ノーベル賞を受賞した大村智教授、成功の秘訣は「出会いを大事にすること」

 

出会った人々の助言助力で研究者の道に

夜間高校の教師から研究者への転身の過程でも、大村は出会った様々な人々に導かれた。教師となった2年目の春、山梨の実家に帰った時、大学時代の恩師を訪ね、学び直したいという決意を伝えると、学者仲間の東京教育大学教授の小原哲二朗を紹介してくれた。小原への紹介状を得て、その講義を聴講するようになった。

小原の研究室に出入りしているうちに、大村が夜間高校の教師をしながらも、本格的に化学の研究をしたいという希望を持っていることから、有機化学の分野では世界的に知られている東京理科大学の都築洋二郎の研究室に大学院生として入るのがいいのではないか、と勧められた。

その勧めに従って、ドイツ語などを猛勉強し、東京理科大学の大学院修士課程に入学したのは、昭和35(1960)年4月だった。昼は大学院で勉強、夜は高校の教師、週1日の高校の研究日を金曜日として、金土日の3日間は大学で実験をする、という生活が始まった。
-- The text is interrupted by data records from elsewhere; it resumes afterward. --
(** X1: the headers with the token go with requests to
    [https://api.github.com/] and with no other request; the download of
    the README is a request without them. *)
Theorem token_goes_to_github_only (S : services) (username : string) (headers : json)
    (llm : IO.model S) (jd : string) (w : world S) (url h : json) :
  In (HttpGet url (Some h)) (snd (IO.analyze_github_repos S username headers llm jd w)) ->
  h = headers /\ exists path, url = JStr ("https://api.github.com/" +:+ path).
Proof.
  intros Hin.
  assert (emits (to_github_only headers)
            (IO.analyze_github_repos S username headers llm jd)) as H.
  { unfold IO.analyze_github_repos.
    apply emits_bind; [apply get_github_repos_to_github|intros repos].
    destruct (negb (truthy repos)); emits_steps; try exact I.
    apply analyze_loop_to_github. }
  specialize (H w). rewrite List.Forall_forall in H. exact (H _ Hin).
Qed.

Lemma token_goes_to_github_only_witness :
  demo_headers = demo_headers
  /\ exists path,
       JStr "https://api.github.com/repos/octocat/hello/languages"
       = JStr ("https://api.github.com/" +:+ path).
Proof.
  apply (token_goes_to_github_only demo "octocat" demo_headers demo_llm "jd" tt).
  vm_compute. do 7 right. left. reflexivity.
Defined.
(** X8: a falsy dimension (0, the empty string, null) counts as absent:
    alone it requests no resize, and beside a truthy height it is
    replaced by 9999. *)
Theorem falsy_width_is_absent buf o t :
  Options.width o ∈ falsy_values ->
  exists chain,
    Tinify.requests (snd (compressImage buf o t))
    = Tinify.requests t ++ [Tinify.Shrink buf; Tinify.Result chain]
    /\ (truthy (Options.height o) = false ->
        forall m w h, Tinify.Resize m w h ∉ chain)
    /\ (truthy (Options.height o) = true ->
        forall m w h, Tinify.Resize m w h ∈ chain <->
                      (m, w, h) = ("fit", JNum 9999, parseInt (Options.height o))).
Proof.
  intros Hw%truthy_falsy_values.
  exists (resize_stage o ++ convert_stage o ++ background_stage o).
  split; [apply compressImage_requests|]. split.
  - intros Hh m w h. rewrite resize_in_chain. unfold resize_stage.
    rewrite Hw, Hh. simpl. apply not_elem_of_nil.
  - intros Hh m w h. rewrite resize_in_chain. unfold resize_stage.
    rewrite Hw, Hh. simpl. rewrite list_elem_of_singleton. split; congruence.
Qed.



End OptionValues.

(** ** The two adapters side by side *)

Section Adapters.
Context {Service : Type} {backend : Tinify.Backend Service} {codec : BufferCodec}.

Implicit Types (t : Tinify.client Service) (req : Req.t) (res : Res.t).

(** X11: for every resolved format other than jpg, the Content-Type of
    a successful binary response is image/ followed by that format,
    and it is the type of the conversion requested from the service
    whenever one was requested. *)
Theorem content_type_matches_conversion req buf t result t' :
  Req.file req = Some buf ->
  resolved_format (request_options req) <> JStr "jpg" ->
  compressImage buf (request_options req) t = (Returned result, t') ->
  exists content_type chain,
    Res.header "Content-Type"
      (Res.headers (fst (post_api_compress_binary req Res.fresh t)))
    = Some content_type
    /\ content_type = "image/" +:+ ToString (resolved_format (request_options req))
    /\ Tinify.requests t'
       = Tinify.requests t ++ [Tinify.Shrink buf; Tinify.Result chain]
    /\ forall type, Tinify.Convert type ∈ chain -> type = content_type.
Proof.
  intros Hfile Hjpg Hrun.
  exists ("image/" +:+ ToString (resolved_format (request_options req))).
  exists (resize_stage (request_options req) ++
          convert_stage (request_options req) ++
          background_stage (request_options req)).
  split; [|split; [done|split]].
  - rewrite (post_api_compress_binary_run _ _ _ _ Hfile), Hrun. simpl.
    by rewrite (compressImage_format _ _ _ _ _ Hrun).
  - pose proof (compressImage_requests buf (request_options req) t) as Hreq.
    by rewrite Hrun in Hreq.
  - intros type. rewrite convert_in_chain. unfold convert_stage.
    repeat case_decide; try contradiction;
      rewrite ?elem_of_nil, ?list_elem_of_singleton; [done|congruence].
Qed.

(** X12: given the same bytes (a body field that decodes to the
    uploaded file) and the same options, the two endpoints leave the
    client in the same state and answer with the same status; on
    success the binary body is the compressed buffer whose base64 is
    the JSON data, and each size header is the decimal numeral of the
    JSON field of the same meaning. *)
Theorem endpoints_agree req buf t :
  truthy (prop (Req.body req) "image") = true ->
  from_base64 (prop (Req.body req) "image") = Returned buf ->
  Req.file req = Some buf ->
  let rj := fst (post_api_compress req Res.fresh t) in
  let rb := fst (post_api_compress_binary req Res.fresh t) in
  snd (post_api_compress req Res.fresh t)
  = snd (post_api_compress_binary req Res.fresh t)
  /\ Res.status rj = Res.status rb
  /\ match Res.sent rb with
     | Res.Raw bytes =>
         Res.field "data" rj = Some (JStr (to_base64 bytes))
         /\ Res.field "compressedSize" rj = Some (JNum (len bytes))
         /\ Res.field "originalSize" rj = Some (JNum (len buf))
         /\ Res.header "X-Original-Size" (Res.headers rb)
            = ToString <$> Res.field "originalSize" rj
         /\ Res.header "X-Compressed-Size" (Res.headers rb)
            = ToString <$> Res.field "compressedSize" rj
         /\ Res.header "X-Savings" (Res.headers rb)
            = ToString <$> Res.field "savings" rj
     | _ => Res.sent rj = Res.sent rb
     end.
Proof.
  intros Himage Hdecode Hfile rj rb. subst rj rb.
  rewrite (post_api_compress_run _ _ _ _ Himage Hdecode).
  rewrite (post_api_compress_binary_run _ _ _ _ Hfile).
  destruct (compressImage _ _ t) as [[result|e] t']; simpl.
  - repeat split.
  - unfold handleCompressionError.
    destruct (strict_eq_num (err_status e) 401);
      [|destruct (strict_eq_num (err_status e) 429)]; by simpl.
Qed.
都築の研究室では、核磁気共鳴(NMR)を応用して有機化合物の構造を調べるという、当時の最新技術を研究する幸運に恵まれた。ただし、NMR装置は当時、東京工業試験所に1台あるだけだった。人づてで、この装置を夜間だけ使わせて貰う、という許可を得て、徹夜の実験を繰り返した。

研究室では、細かな指導は講師の森信雄から受けた。森は大村を弟分として可愛がり、実験のやり方から論文の構成まで面倒を見た。徹夜でNMR装置を使って集めたデータをもとに、森の指導を受けながら、最初の研究論文をまとめた。
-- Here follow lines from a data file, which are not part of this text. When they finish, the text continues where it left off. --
(** What the function returns, by whether the monitor has a row. *)
Lemma latest_cases (table : list MonitorCheck.t) (m : uuid) :
  (get_latest_monitor_status table m = []
   /\ forall c, In c table -> MonitorCheck.monitor_id c <> m)
  \/ (exists c, In c table /\ MonitorCheck.monitor_id c = m
                /\ get_latest_monitor_status table m = [select_status c]
                /\ forall c', In c' table -> MonitorCheck.monitor_id c' = m ->
                              MonitorCheck.checked_at c'
                              <= MonitorCheck.checked_at c).
Proof.
  unfold get_latest_monitor_status, limit.
  fold (checks_of m table).
  destruct (order_by_desc StatusRow.checked_at
              (map select_status (checks_of m table))) as [| h t] eqn:Ho.
  - left. split; [reflexivity | ].
    apply order_by_desc_nil, map_eq_nil in Ho.
    intros c Hin Hm.
    assert (Hc : In c (checks_of m table)) by (apply in_checks_of; auto).
    rewrite Ho in Hc. exact Hc.
  - right. apply order_by_desc_head in Ho. destruct Ho as [Hin Hmax].
    apply in_map_iff in Hin. destruct Hin as (c & <- & Hc).
    apply in_checks_of in Hc. destruct Hc as [Hc Hm].
    exists c. repeat split; auto.
    intros c' Hc' Hm'.
    apply (Hmax (select_status c')).
    apply in_map, in_checks_of. auto.
Qed.

Lemma fold_append (t0 rows : list MonitorCheck.t) :
  fold_left append rows t0 = (t0 ++ rows)%list.
Proof.
  revert t0. induction rows as [| r rows IH]; intro t0; simpl.
  - now rewrite app_nil_r.
  - rewrite IH. unfold append. now rewrite <- app_assoc.
Qed.

Lemma NoDup_map_injective {A B} (f : A -> B) (l : list A) (x y : A) :
  NoDup (map f l) -> In x l -> In y l -> f x = f y -> x = y.
Proof.
  induction l as [| a l IH]; simpl; [contradiction | ].
  intros Hnd Hx Hy Hf. inversion Hnd as [| ? ? Hnotin Hnd']; subst.
  destruct Hx as [-> | Hx], Hy as [-> | Hy]; auto.
  - exfalso. apply Hnotin. rewrite Hf. now apply in_map.
  - exfalso. apply Hnotin. rewrite <- Hf. now apply in_map.
Qed.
都築は「日本語で論文を書いても外国人は読めないから実績として認めないし、研究成果も正当に評価してもらえない。論文は必ず英語で書きなさい」と指導していた。それで論文は英語で書いて、学会の欧文誌に投稿しようということになった。都築の教えを守って、大村はその後に発表した論文の95%を英語で書いた。

こうして大村は研究者の道を歩み始めた。その過程で、出会った人びとは大村のために助言・助力を惜しまなかった。大村の「自分はもっと何かをしなければ済まない」という真剣な志ちが伝わったからだろう。

「だったら世界を目指せばいいじゃないか」

大学院修了の目処がついた頃、山梨大学の助手としての採用も内定した。父親は大村が地元に帰ってくることには喜んだが、秘かに将来を心配し、山梨でも学識のある偉い先生に相談にいった。

大村の経歴を見た先生は「この経歴だったらあまり将来性がない。せいぜいよくても大学の講師どまりだろう。このまま高校教師を続けて、将来は校長にでもなればいいのではないか」と言った。

父親は大村にその意見を正直に伝えた。大村は思った。「日本では講師どまりかもしれない。だったら世界を目指せばいいじゃないか。その方がやりがいがある」。

昭和38(1963)年4月、大村は山梨大学工学部発酵生産学科の助手として赴任した。しかし東京で最先端の研究をしていた大村にとっては、ここでの研究は手応えがなかった。そこに東京の北里大学樂学部で化学の研究員を1人募集しているのが、どうか、という話が持ち込まれた。

条件は大学新卒者と同じということだったが、大村は「やります」ときっぱり返事をした。